While gardening this morning, I dug up an old plastic supermarket bag. How do I know it's old? Certainly not by the condition of the plastic. A wipe with a damp cloth and it was as good as the day it was carried from the checkout to the car. I know it's considerably more than ten years old because it was buried in an area of my property that hasn't been disturbed in the ten years since I acquired it. In fact, when I moved to this place, it was apparent from the overgrowth that the area hadn't been disturbed for many a year before that.
Now, gardening always sets me to thinking. That's part of why I find it therapeutic. But this subterranean find gave me something to think about. Have a look at the proud claim made by the chest-beating grocery chain of the day:
On the positive side, some (former?) perpetrators of eco-vandalism have progressed from a world where credit could be claimed for saving resources and providing a use for previously used materials, to a world where some of them provide disincentives to the use of environmentally harmful materials - e.g. charging for plastic bags. But on the negative side, it's slow progress indeed. The other point worth considering is the seemingly indestructible nature of the material. If it's still in perfect condition after 10-20 years in the soil, how many generations is it going to be before it disappears - if ever?

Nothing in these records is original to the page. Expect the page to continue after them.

(* ===== verification/Crypto.v ===== *)
(** * TXDEF encryption (src/storage/crypto/crypto.go)

    Encryption of buffers and streams with a code. The bytes of the random
    source are a parameter. An io.Reader is its remaining data with the
    number of bytes each [Read] is ready to return; the writer is the list
    of the bytes written, and does not fail. *)

From S2P Require Import Prelude GoLib.
Local Open Scope Z_scope.

Definition MagicTXDEF : bytes := str "//TXDEF#".
Definition HeaderLen : nat := 8.
Definition BufferSize : nat := 4096.

Inductive CryptoError := ErrInvalidMagic | ErrDecryptionFailed | ErrUnexpectedEOF | ErrShortHeader.

(** A uint32 sum. *)
Definition sumBytes (data : bytes) : Z := fold_left (fun sum b => u32 (sum + byte.unsigned b)) data 0.

Definition code_or_default (code : bytes) : bytes := match code with [] => str "xxldb" | _ => code end.

Definition addLen (codeBytes : bytes) : nat := Z.to_nat (sumBytes codeBytes mod 5 + 2).
Definition encIndex (codeBytes : bytes) : nat :=
  Z.to_nat (sumBytes codeBytes mod Z.of_nat (addLen codeBytes)).

(** Byte [i mod len] of the code. *)
Definition code_byte (codeBytes : bytes) (i : nat) : byte :=
  default Byte.x00 (codeBytes !! (i mod length codeBytes)%nat).

Definition enc_byte (codeBytes : bytes) (idxByte : byte) (i : nat) (b : byte) : byte :=
  byte.of_Z (byte.unsigned b + byte.unsigned (code_byte codeBytes i) + Z.of_nat (S i) + byte.unsigned idxByte).
Definition dec_byte (codeBytes : bytes) (idxByte : byte) (i : nat) (b : byte) : byte :=
  byte.of_Z (byte.unsigned b - byte.unsigned (code_byte codeBytes i) - Z.of_nat (S i) - byte.unsigned idxByte).

(** The loops over the data, from position [i]. *)
Fixpoint enc_bytes (codeBytes : bytes) (idxByte : byte) (i : nat) (data : bytes) : bytes :=
  match data with
  | [] => []
  | b :: rest => enc_byte codeBytes idxByte i b :: enc_bytes codeBytes idxByte (S i) rest
  end.
Fixpoint dec_bytes (codeBytes : bytes) (idxByte : byte) (i : nat) (data : bytes) : bytes :=
  match data with
  | [] => []
  | b :: rest => dec_byte codeBytes idxByte i b :: dec_bytes codeBytes idxByte (S i) rest
  end.

(** [bytes.HasPrefix] *)
Definition has_prefix (p s : bytes) : bool := bool_decide (take (length p) s = p).

Definition IsEncrypted (data : bytes) : bool := has_prefix MagicTXDEF data.

Section Random.
(** crypto/rand: the bytes of one [rand.Read] *)
Context (rand : nat -> byte).

Definition random_bytes (n : nat) : bytes := map rand (seq 0 n).

(** [None] is a nil slice. *)
Definition EncryptData (srcData : option bytes) (code : bytes) : option bytes :=
  match srcData with
  | None => None
  | Some [] => srcData
  | Some data =>
    let codeBytes := code_or_default code in
    let randomBytes := random_bytes (addLen codeBytes) in
    let idxByte := default Byte.x00 (randomBytes !! encIndex codeBytes) in
    Some (MagicTXDEF ++ randomBytes ++ enc_bytes codeBytes idxByte 0 data)
  end.
Lemma string_loop_some fuel quote : forall sb l, (left_of l < fuel)%nat ->
  exists r, string_loop fuel quote sb l = Some r /\ later l r.2 /\ TPos r.1 = start l /\ TType r.1 <> TokEOF.
Proof.
  assert (Hgo : forall l l' r, later l l' -> later l' r.2 /\ TPos r.1 = start l' /\ TType r.1 <> TokEOF ->
                later l r.2 /\ TPos r.1 = start l /\ TType r.1 <> TokEOF).
  { intros l l' r H1 (H2 & H3 & H4). split_and!; [by etransitivity| |done]. rewrite H3. apply H1. }
  induction fuel as [|n IH]; intros sb l Hf; [lia|]. cbn [string_loop].
  destruct (Z.eqb_spec (peek l) 0) as [|Hne]; [by eexists|].
  pose proof (skip_left l Hne). pose proof (skip_left (skip l)) as H2.
  assert (Hmore : forall sb l', later l l' -> (left_of l' < n)%nat ->
    exists r, string_loop n quote sb l' = Some r /\ later l r.2 /\ TPos r.1 = start l /\ TType r.1 <> TokEOF).
  { intros sb' l' Hl Hn. destruct (IH sb' l' Hn) as (r & Hr & Hx). eexists. split; [done|]. by eapply Hgo. }
  case_match.
  { destruct (Z.eqb_spec (peek (skip l)) quote) as [Hq|].
    - apply Hmore; [etransitivity; apply skip_later|]. 
      assert (peek (skip l) <> 0) as Hz; [|specialize (H2 Hz); lia].
      rewrite Hq. destruct (Z.eqb_spec (peek l) quote); [congruence|done].
    - eexists. split; [done|]. apply (Hgo l (skip l)); [apply skip_later|by cbn]. }
  case_match; [|apply Hmore; [apply skip_later|lia]].
  destruct (Z.eqb_spec (peek (skip l)) 0) as [|Hz].
  - eexists. split; [done|]. apply (Hgo l (skip l)); [apply skip_later|by cbn].
  - specialize (H2 Hz). apply Hmore; [etransitivity; apply skip_later|lia].
Qed.

Lemma number_loop_progress l : isDigit (peek l) = true -> peek l <> 0 ->
  (pos l < pos (number_loop (left_of l) false false l))%nat.
Proof.
  intros Hp Hne. pose proof (peek_inside l Hne).
  destruct (left_of l) as [|n] eqn:E; [unfold left_of in E; lia|]. cbn [number_loop]. rewrite Hp.
  pose proof (skip_pos l Hne). pose proof (later_pos _ _ (number_loop_later n false false (skip l))). lia.
Qed.

Lemma scanIdentOrKeyword_scanned l : ident_char (peek l) = true -> peek l <> 0 -> scanned l (scanIdentOrKeyword l).
Proof.
  intros Hc Hne. pose proof (skip_while_progress ident_char l Hc Hne). pose proof (skip_while_later ident_char l) as Hl.
  unfold scanIdentOrKeyword, scanned. destruct (is_keyword _); cbn; split_and!; try done; apply Hl.
Qed.

Lemma scanNumber_scanned l : isDigit (peek l) = true -> peek l <> 0 -> scanned l (scanNumber l).
Proof.
  intros Hc Hne. pose proof (number_loop_progress l Hc Hne).
  pose proof (number_loop_later (left_of l) false false l) as Hl.
  unfold scanNumber, scanned. cbn. split_and!; try done; apply Hl.
Qed.

Lemma scanParameter_scanned l : peek l <> 0 -> scanned l (scanParameter l).
Proof.
  intros Hne. pose proof (skip_while_later isDigit (skip l)) as Hl. unfold scanParameter.
  destruct (_ <? _)%nat; apply scanned_later; cbn; try done; apply Hl.
Qed.

Lemma scanSystemVariable_scanned l : peek l <> 0 -> scanned l (scanSystemVariable l).
Proof.
  intros Hne. unfold scanSystemVariable.
  assert (Hl : later (skip l) (skip_while variable_char (if peek (skip l) =? chr "@" then skip (skip l) else skip l))).
  { case_match; [etransitivity; [apply skip_later|]|]; apply skip_while_later. }
  apply scanned_later; cbn; try done. apply Hl.
Qed.

Lemma scanOperator_scanned l : peek l <> 0 -> scanned l (scanOperator l).
Proof.
  intros Hne. unfold scanOperator. rewrite next_eq.
  repeat match goal with |- context [if ?b then _ else _] => destruct b end;
    apply scanned_later; cbn; try done; apply skip_later.
Qed.

Lemma scanString_scanned l : peek l <> 0 -> exists r, scanString l = Some r /\ scanned l r.
Proof.
  intros Hne. unfold scanString. rewrite next_eq.
  destruct (string_loop_some (S (left_of (skip l))) (peek l) [] (skip l)) as (r & -> & ? & ? & ?); [lia|].
  eexists. split; [done|]. by apply scanned_later.
Qed.

Lemma scanBacktickIdent_scanned l : peek l <> 0 -> exists r, scanBacktickIdent l = Some r /\ scanned l r.
Proof.
  intros Hne. unfold scanBacktickIdent.
  destruct (backtick_loop_some (S (left_of (skip l))) [] (skip l)) as (r & -> & ? & ? & ?); [lia|].
  eexists. split; [done|]. by apply scanned_later.
Qed.

(** What [NextToken] answers: the end of the input, or a token that starts
    at or after the position and ends strictly after its start. *)
Definition answered (l : Lexer) (r : Token * Lexer) : Prop :=
  input r.2 = input l /\ (pos l <= TPos r.1 <= pos r.2)%nat /\
  (TType r.1 <> TokEOF -> TPos r.1 < pos r.2)%nat /\
  (pos l <= length (input l) -> pos r.2 <= length (input l))%nat.

Lemma scanned_answered l l' r : later l l' -> start l' = pos l' -> scanned l' r -> answered l r.
Proof.
  intros (Hi & Hs & Hp & Hle) Hst ((Hi' & Hs' & Hp' & Hle') & Ht & _ & Hlt). rewrite Hi in *.
  split_and!; [congruence|lia|lia|lia|]. intros. apply Hle'. auto.
Qed.
(* ===== verification/Ast.v ===== *)
(** * Syntax trees of SQL (parser/ast.go)

    The Go structures [Expression] and [Statement] carry a type tag and the
    fields of every kind of node; here they are inductive types with a
    constructor per tag that holds the fields the parser sets for it. A
    subquery is always a SELECT, so that expressions are mutually recursive
    with [Select] only; [FromClause], [SelectColumn], [JoinClause],
    [OrderByClause] and [SelectFields] take the recursive types as parameters. *)

From S2P Require Import Prelude GoLib Types.

(** The result columns. *)
Record SelectColumn (E : Type) := mkSelectColumn { Expr : option E; ColAlias : bytes; TableName : bytes; All : bool }.
Arguments mkSelectColumn {E}. Arguments Expr {E}. Arguments ColAlias {E}. Arguments TableName {E}. Arguments All {E}.

(** The field [Join] of the Go structure is never set. *)
Record FromClause (S : Type) := mkFrom { FromTable : bytes; Database : bytes; FromAlias : bytes; FromSubquery : option S }.
Arguments mkFrom {S}. Arguments FromTable {S}. Arguments Database {S}. Arguments FromAlias {S}. Arguments FromSubquery {S}.

(** The field [Next] of the Go structure is never set. *)
Record JoinClause (E : Type) := mkJoin {
  JoinType : bytes; JoinTable : bytes; JoinAlias : bytes; On : option E; Using : list bytes }.
Arguments mkJoin {E}. Arguments JoinType {E}. Arguments JoinTable {E}. Arguments JoinAlias {E}.
Arguments On {E}. Arguments Using {E}.

Record OrderByClause (E : Type) := mkOrder { OrderExpr : E; Direction : bytes }.
Arguments mkOrder {E}. Arguments OrderExpr {E}. Arguments Direction {E}.

Record WhenClause (E : Type) := mkWhen { Cond : E; Then : E }.
Arguments mkWhen {E}. Arguments Cond {E}. Arguments Then {E}.

(** A statement of type [StmtSelect]; its field [Table] is that of [From]. *)
Record SelectFields (E S : Type) := mkSelectFields {
  Distinct : bool;
  SColumns : list (SelectColumn E);
  From : option (FromClause S);
  Joins : list (JoinClause E);
  Where : option E;
  GroupBy : list bytes;
  Having : option E;
  OrderBy : list (OrderByClause E);
  Limit : option E;
  Offset : option E;
  Union : list S;
  UnionAll : bool
}.
Arguments mkSelectFields {E S}. Arguments Distinct {E S}. Arguments SColumns {E S}. Arguments From {E S}.
Arguments Joins {E S}. Arguments Where {E S}. Arguments GroupBy {E S}. Arguments Having {E S}.
Arguments OrderBy {E S}. Arguments Limit {E S}. Arguments Offset {E S}. Arguments Union {E S}.
Arguments UnionAll {E S}.

(** [ExprIn] has a list or a subquery. *)
#[warnings="-register-all"]
Inductive Expression : Type :=
  | ExprLiteral (v : GoData)
  | ExprColumn (table column : bytes)
  | ExprFunction (name : bytes) (args : list Expression)
  | ExprUnaryOp (op : bytes) (right : Expression)
  | ExprBinaryOp (left : Expression) (op : bytes) (right : Expression)
  | ExprCase (caseExpr : option Expression) (whens : list (WhenClause Expression)) (elseExpr : option Expression)
  | ExprIn (left : Expression) (values : list Expression)
  | ExprInSelect (left : Expression) (query : Select)
  | ExprBetween (left low high : Expression)
  | ExprExists (query : Select)
  | ExprSubquery (query : Select)
  | ExprStar (table : bytes)
  | ExprMatch (column query mode : bytes) (level : Z)
with Select : Type :=
  | StmtSelect (fields : SelectFields Expression Select).

(** [stmt.Table] of a SELECT *)
Definition select_table (q : Select) : bytes :=
  match q with StmtSelect f => match From f with Some c => FromTable c | None => [] end end.

Definition NewLiteralExpr (v : GoData) : Expression := ExprLiteral v.
Definition NewColumnExpr (name : bytes) : Expression := ExprColumn [] name.
Definition NewQualifiedColumnExpr (table column : bytes) : Expression := ExprColumn table column.
Definition NewBinaryExpr (left : Expression) (op : bytes) (right : Expression) : Expression := ExprBinaryOp left op right.
Definition NewUnaryExpr (op : bytes) (right : Expression) : Expression := ExprUnaryOp op right.
Definition NewStarExpr (table : bytes) : Expression := ExprStar table.
Definition NewFunctionExpr `{GoRuntime} (name : bytes) (args : list Expression) : Expression :=
  ExprFunction (to_upper name) args.

(** The definition of a column, with its type as text. The field
    [Precision] is never set. *)
Record ColumnDef := mkColumnDef {
  DName : bytes; DType : bytes; DLength : Z; DScale : Z; DNullable : bool;
  DDefault : option Expression; DAutoInc : bool; DPrimaryKey : bool; DUnique : bool; DReferences : bytes }.

Record Constraint := mkConstraint {
  ConName : bytes; ConType : bytes; ConColumns : list bytes; RefTable : bytes; RefColumns : list bytes;
  ConExpr : option Expression }.

Record AlterAction := mkAlter {
  AlterType : bytes; AlterColumn : bytes; AlterDef : option ColumnDef; NewName : bytes }.

(** Statements, a constructor per statement type with the fields the parser
    sets. [Values] of INSERT is the first of the rows. *)
Inductive Statement : Type :=
  | SelectStmt (q : Select)
  | InsertStmt (table : bytes) (columns : list bytes) (rows : list (list Expression)) (query : option Select)
  | UpdateStmt (table : bytes) (updates : gmap bytes Expression) (cond limit : option Expression)
  | DeleteStmt (table : bytes) (cond limit : option Expression)
  | CreateTableStmt (ifNotExists : bool) (table : bytes) (defs : list ColumnDef) (constraints : list Constraint)
  | DropTableStmt (ifExists : bool) (table : bytes)
  | AlterTableStmt (table : bytes) (actions : list AlterAction)
  | CreateIndexStmt (unique fullText : bool) (name table : bytes) (columns : list bytes)
      (options : option (gmap bytes bytes))
  | DropIndexStmt (name table : bytes)
  | CreateDatabaseStmt (ifNotExists : bool) (name : bytes)
  | DropDatabaseStmt (ifExists : bool) (name : bytes)
  | DescribeStmt (table : bytes)
  | SetStmt (var : bytes) (value : Expression)
  | ShowStmt (type target pattern : bytes)
  | UseStmt (name : bytes)
  | BackupStmt (path : bytes)
  | RestoreStmt (path : bytes)
  | BeginStmt
  | CommitStmt
  | RollbackStmt.

(** [StatementType.String] of the statement's type *)
Definition StatementType_String (s : Statement) : bytes :=
  str match s with
      | SelectStmt _ => "SELECT"
      | InsertStmt _ _ _ _ => "INSERT"
      | UpdateStmt _ _ _ _ => "UPDATE"
      | DeleteStmt _ _ _ => "DELETE"
      | CreateTableStmt _ _ _ _ => "CREATE TABLE"
      | DropTableStmt _ _ => "DROP TABLE"
      | AlterTableStmt _ _ => "ALTER TABLE"
      | CreateIndexStmt _ _ _ _ _ _ => "CREATE INDEX"
      | DropIndexStmt _ _ => "DROP INDEX"
      | CreateDatabaseStmt _ _ => "CREATE DATABASE"
      | DropDatabaseStmt _ _ => "DROP DATABASE"
      | DescribeStmt _ => "DESCRIBE"
      | SetStmt _ _ => "SET"
      | ShowStmt _ _ _ => "SHOW"
      | UseStmt _ => "USE"
      | BackupStmt _ => "BACKUP"
      | RestoreStmt _ => "RESTORE"
      | BeginStmt => "BEGIN"
      | CommitStmt => "COMMIT"
      | RollbackStmt => "ROLLBACK"
      end.

Section Text.
Context `{GoRuntime}.

(** strings.Join *)
Fixpoint join (sep : bytes) (parts : list bytes) : bytes :=
  match parts with
  | [] => []
  | [p] => p
  | p :: parts => p ++ sep ++ join sep parts
  end.

(** [Expression.String]; a subquery has no text. *)
Fixpoint Expression_String (e : Expression) : bytes :=
  match e with
  | ExprLiteral (GString v) => str "'" ++ v ++ str "'"
  | ExprLiteral v => sprint_v v
  | ExprColumn table column => match table with [] => column | _ => table ++ str "." ++ column end
  | ExprFunction name args => name ++ str "(" ++ join (str ", ") (map Expression_String args) ++ str ")"
  | ExprUnaryOp op r => op ++ Expression_String r
  | ExprBinaryOp l op r => Expression_String l ++ str " " ++ op ++ str " " ++ Expression_String r
  | ExprCase caseExpr whens elseExpr =>
    str "CASE"
    ++ match caseExpr with Some c => str " " ++ Expression_String c | None => [] end
    ++ concat (map (fun w => str " WHEN " ++ Expression_String (Cond w)
                             ++ str " THEN " ++ Expression_String (Then w)) whens)
    ++ match elseExpr with Some x => str " ELSE " ++ Expression_String x | None => [] end
    ++ str " END"
  | ExprIn l values =>
    Expression_String l ++ str " IN (" ++ join (str ", ") (map Expression_String values) ++ str ")"
  | ExprInSelect l _ => Expression_String l ++ str " IN ()"
  | ExprBetween l low high =>
    Expression_String l ++ str " BETWEEN " ++ Expression_String low ++ str " AND " ++ Expression_String high
  | ExprStar table => match table with [] => str "*" | _ => table ++ str ".*" end
  | ExprMatch column query mode _ =>
    str "MATCH(" ++ column ++ str ") AGAINST('" ++ query ++ str "'"
    ++ match mode with [] => [] | _ => str " WITH " ++ mode end ++ str ")"
  | ExprExists _ | ExprSubquery _ => []
  end.

(** [SelectColumn.String]; a nil expression has no text. *)
Definition SelectColumn_String (c : SelectColumn Expression) : bytes :=
  let text := match Expr c with Some e => Expression_String e | None => [] end in
  if All c then str "*"
  else match ColAlias c with [] => text | a => text ++ str " AS " ++ a end.

(** [ColumnDef.String] *)
Definition ColumnDef_String (c : ColumnDef) : bytes :=
  DName c ++ str " " ++ DType c
  ++ (if (0 <? DLength c)%Z
      then str "(" ++ itoa (DLength c)
           ++ (if (0 <? DScale c)%Z then str ", " ++ itoa (DScale c) else []) ++ str ")"
      else [])
  ++ (if DPrimaryKey c then str " PRIMARY KEY" else [])
  ++ (if DAutoInc c then str " AUTO_INCREMENT" else [])
  ++ (if negb (DNullable c) && negb (DPrimaryKey c) then str " NOT NULL" else [])
  ++ (if DUnique c && negb (DPrimaryKey c) then str " UNIQUE" else [])
  ++ match DDefault c with Some e => str " DEFAULT " ++ Expression_String e | None => [] end.
End Text.
(** One action, if there is one. A constraint that is added is parsed and
    dropped. *)
Definition alter_action : PM (option AlterAction) :=
  add ← optional (matchKeyword ["ADD"]);
  if (add : bool) then
    column ← matchKeyword ["COLUMN"];
    constraint ← matchKeyword constraint_words;
    if negb column && constraint then
      _ ← parseConstraint; mret (Some (mkAlter (str "ADD") [] None []))
    else a ← alter_column "ADD"; mret (Some a)
  else
    drop ← optional (matchKeyword ["DROP"]);
    if (drop : bool) then
      optional (matchKeyword ["COLUMN"]);;
      col ← ident "column name";
      mret (Some (mkAlter (str "DROP") col None []))
    else
      modify_ ← optional (matchKeyword ["MODIFY"; "ALTER"]%string);
      if (modify_ : bool) then a ← alter_column "MODIFY"; mret (Some a)
      else
        rename ← optional (matchKeyword ["RENAME"]);
        if (rename : bool) then a ← alter_rename; mret (Some a) else mret None.

Fixpoint alter_actions (fuel : nat) : PM (list AlterAction) :=
  match fuel with
  | O => lift Hang
  | S n =>
    o ← alter_action;
    match o with
    | None => mret []
    | Some a =>
      more ← optional (match_type TokComma);
      if (more : bool) then rest ← alter_actions n; mret (a :: rest) else mret [a]
    end
  end.

Definition parseAlter : PM Statement :=
  step;;
  expect_keyword "TABLE";;
  table ← table_name "table name";
  actions ← bounded alter_actions;
  mret (AlterTableStmt table actions).

Definition parseSet : PM Statement :=
  step;;
  var ← word_value "variable name";
  level ← (if bool_decide (to_upper var = str "LOG") then optional (matchKeyword ["LEVEL"]) else mret false);
  optional (match_op ["="]);;
  e ← parseExpression;
  mret (SetStmt (if (level : bool) then str "LOG_LEVEL" else var) e).
(* ===== verification/ParserRoundTrip.v ===== *)
(** * Parsing a written query gives it back: expressions

    The parsing functions for expressions on the tokens of a printable one,
    the parsers for nested expressions and queries being right on shorter
    texts: the primary expressions first, then each level of the grammar up
    to OR ([level_all]). Queries follow in [ParserQuery]. *)

From S2P Require Import Prelude GoLib Types Lexer Ast Parser ParserDml Print ParserRun.

Definition mean (ws : list word) : list lexeme := map meaning ws.

Lemma mean_app v w : mean (v ++ w) = mean v ++ mean w.
Proof. apply map_app. Qed.
Lemma mean_cons v w : mean (v :: w) = meaning v :: mean w.
Proof. done. Qed.

Lemma mean_commas l : mean (commas l) = separated (map mean l).
Proof.
  induction l as [|w [|v l] IH]; [done..|]. change (commas (w :: v :: l)) with (w ++ comma :: commas (v :: l)).
  rewrite mean_app, mean_cons, IH. done.
Qed.

Lemma separated_first w ws y : exists y', separated (w :: ws) ++ y = w ++ y'.
Proof. destruct ws as [|v ws]; [by exists y|]. eexists. cbn [separated]. by rewrite <- app_assoc. Qed.

Lemma mean_concat l : mean (concat l) = concat (map mean l).
Proof. apply concat_map. Qed.

Lemma meaning_kw s : is_keyword (map upper_byte (str s)) = true -> map upper_byte (str s) = str s ->
  meaning (kw s) = (TokKeyword, str s).
Proof. intros H1 H2. cbn [kw meaning]. by rewrite H1, H2. Qed.

Lemma text_ok_runes s : text_ok s = true -> of_runes (runes s) = s.
Proof. unfold text_ok. intros [H _]%andb_true_iff. by apply bool_decide_eq_true in H. Qed.

Lemma name_ok_text c : name_ok c = true -> text_ok c = true.
Proof. unfold name_ok. by intros [[H _]%andb_true_iff _]%andb_true_iff. Qed.
Lemma name_ok_nonempty c : name_ok c = true -> c <> [].
Proof. unfold name_ok. intros [_ H]%andb_true_iff ->. done. Qed.

Lemma meaning_quoted c : name_ok c = true -> meaning (quoted c) = (TokIdent, c).
Proof. intros Hc. unfold quoted. cbn [meaning]. by rewrite text_ok_runes by by apply name_ok_text. Qed.
Lemma meaning_text s : text_ok s = true -> meaning (text_of s) = (TokString, s).
Proof. intros Hs. unfold text_of. cbn [meaning]. by rewrite text_ok_runes. Qed.
Lemma meaning_number n : meaning (number_of n) = (TokNumber, itoa n).
Proof. unfold number_of. cbn [meaning text fraction_text exponent_text]. by rewrite app_nil_r. Qed.

(** A member of a literal list, case by case. *)
Ltac member Hin :=
  cbn [map app] in Hin;
  repeat (apply elem_of_cons in Hin as [Hin|Hin]; [subst|]); [..|by apply elem_of_nil in Hin].

(** Membership in a literal list. *)
Ltac inlist := cbn [map]; rewrite ?elem_of_cons; tauto.

(** [x] in [y && z] *)
Ltac split_ok := repeat match goal with
  | Hb : (_ && _)%bool = true |- _ => apply andb_true_iff in Hb as [? ?]
  | Hb : bool_decide _ = true |- _ => apply bool_decide_eq_true in Hb
  | Hb : negb (bool_decide _) = true |- _ => apply negb_true_iff, bool_decide_eq_false in Hb
  end.

(** Keyword tokens, the words of a written query being known. *)
Ltac mean_in Hl :=
  repeat first [rewrite mean_app in Hl | rewrite mean_cons in Hl | rewrite mean_commas in Hl | rewrite mean_concat in Hl];
  repeat (rewrite meaning_kw in Hl by reflexivity);
  repeat (rewrite meaning_number in Hl);
  repeat (rewrite meaning_quoted in Hl by done); repeat (rewrite meaning_text in Hl by done);
  change (meaning lp) with (TokLParen, str "(") in Hl; change (meaning rp) with (TokRParen, str ")") in Hl;
  change (meaning dot) with (TokDot, str ".") in Hl; change (meaning star) with (TokStar, str "*") in Hl;
  change (mean []) with (@nil lexeme) in Hl;
  repeat first [rewrite <- app_assoc in Hl | rewrite <- app_comm_cons in Hl | rewrite app_nil_l in Hl].

(** An operand, in parentheses unless it is an atom. *)
Abbreviation operand x := (mean (wrap (atomic x) (print x))).

Section RoundTrip.
Context `{GoRuntime}.

(** What may come after an expression. *)
Definition continues (l : lexeme) : bool :=
  match l.1 with
  | TokLParen | TokDot | TokOperator => true
  | TokKeyword => existsb (fun k => lexeme_matches TokKeyword [str k] l) ["AND"; "OR"; "IS"; "IN"; "BETWEEN"; "LIKE"]%string
  | _ => false
  end.
Definition follow (w : list lexeme) : Prop := continues (head w) = false.

(** What comes after an operand: anything but a call or a field. *)
Definition operand_follow (w : list lexeme) : Prop := no TokLParen [] w /\ no TokDot [] w.

(** What an operand starts with. *)
Definition operand_first (l : lexeme) : bool :=
  match l.1 with
  | TokIdent | TokNumber | TokString | TokLParen => true
  | TokKeyword => bool_decide (l.2 ∈ map str ["NULL"; "TRUE"; "FALSE"; "CASE"; "EXISTS"; "MATCH"]%string)
  | _ => false
  end.

Lemma lexeme_type typ values ty v : ty <> typ -> lexeme_matches typ values (ty, v) = false.
Proof. intros Hne. unfold lexeme_matches, token_matches. cbn. by rewrite bool_decide_eq_false_2. Qed.

Lemma follow_no_keyword k w : follow w -> k ∈ ["AND"; "OR"; "IS"; "IN"; "BETWEEN"; "LIKE"]%string -> no TokKeyword [k] w.
Proof.
  unfold follow, continues, no. destruct (head w) as [ty v]. cbn [fst]. intros Hf Hk.
  destruct (decide (ty = TokKeyword)) as [->|]; [|by apply lexeme_type].
  destruct (lexeme_matches TokKeyword (map str [k]) (TokKeyword, v)) eqn:E; [|done].
  exfalso. enough (existsb (fun k => lexeme_matches TokKeyword [str k] (TokKeyword, v))
    ["AND"; "OR"; "IS"; "IN"; "BETWEEN"; "LIKE"]%string = true) by congruence.
  apply existsb_exists. exists k. split; [|done]. by apply list_elem_of_In.
Qed.

Lemma follow_no_type typ values w : follow w -> typ ∈ [TokLParen; TokDot; TokOperator] ->
  lexeme_matches typ values (head w) = false.
Proof.
  unfold follow, continues. destruct (head w) as [ty v]. cbn [fst]. intros Hf Hin. apply lexeme_type. intros ->.
  by member Hin.
Qed.

Lemma follow_operand w : follow w -> operand_follow w.
Proof. intros Hf. split; apply follow_no_type; try done; by repeat (try (left; done); right). Qed.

Yeh is undestructable. There is some progress made in saving the environment but NZ is still behind. People still do buy plastic bags and throw batteries in the rubbish for example.
ReplyDeleteLets hope that we will change our ways a bit faster
So good of you to visit me! Thank you! Changing ways takes a whole lot of consciousness, and foresight. We tend to be lazy as humans, letting somebody else clean up after us, looking to save money and effort all the time.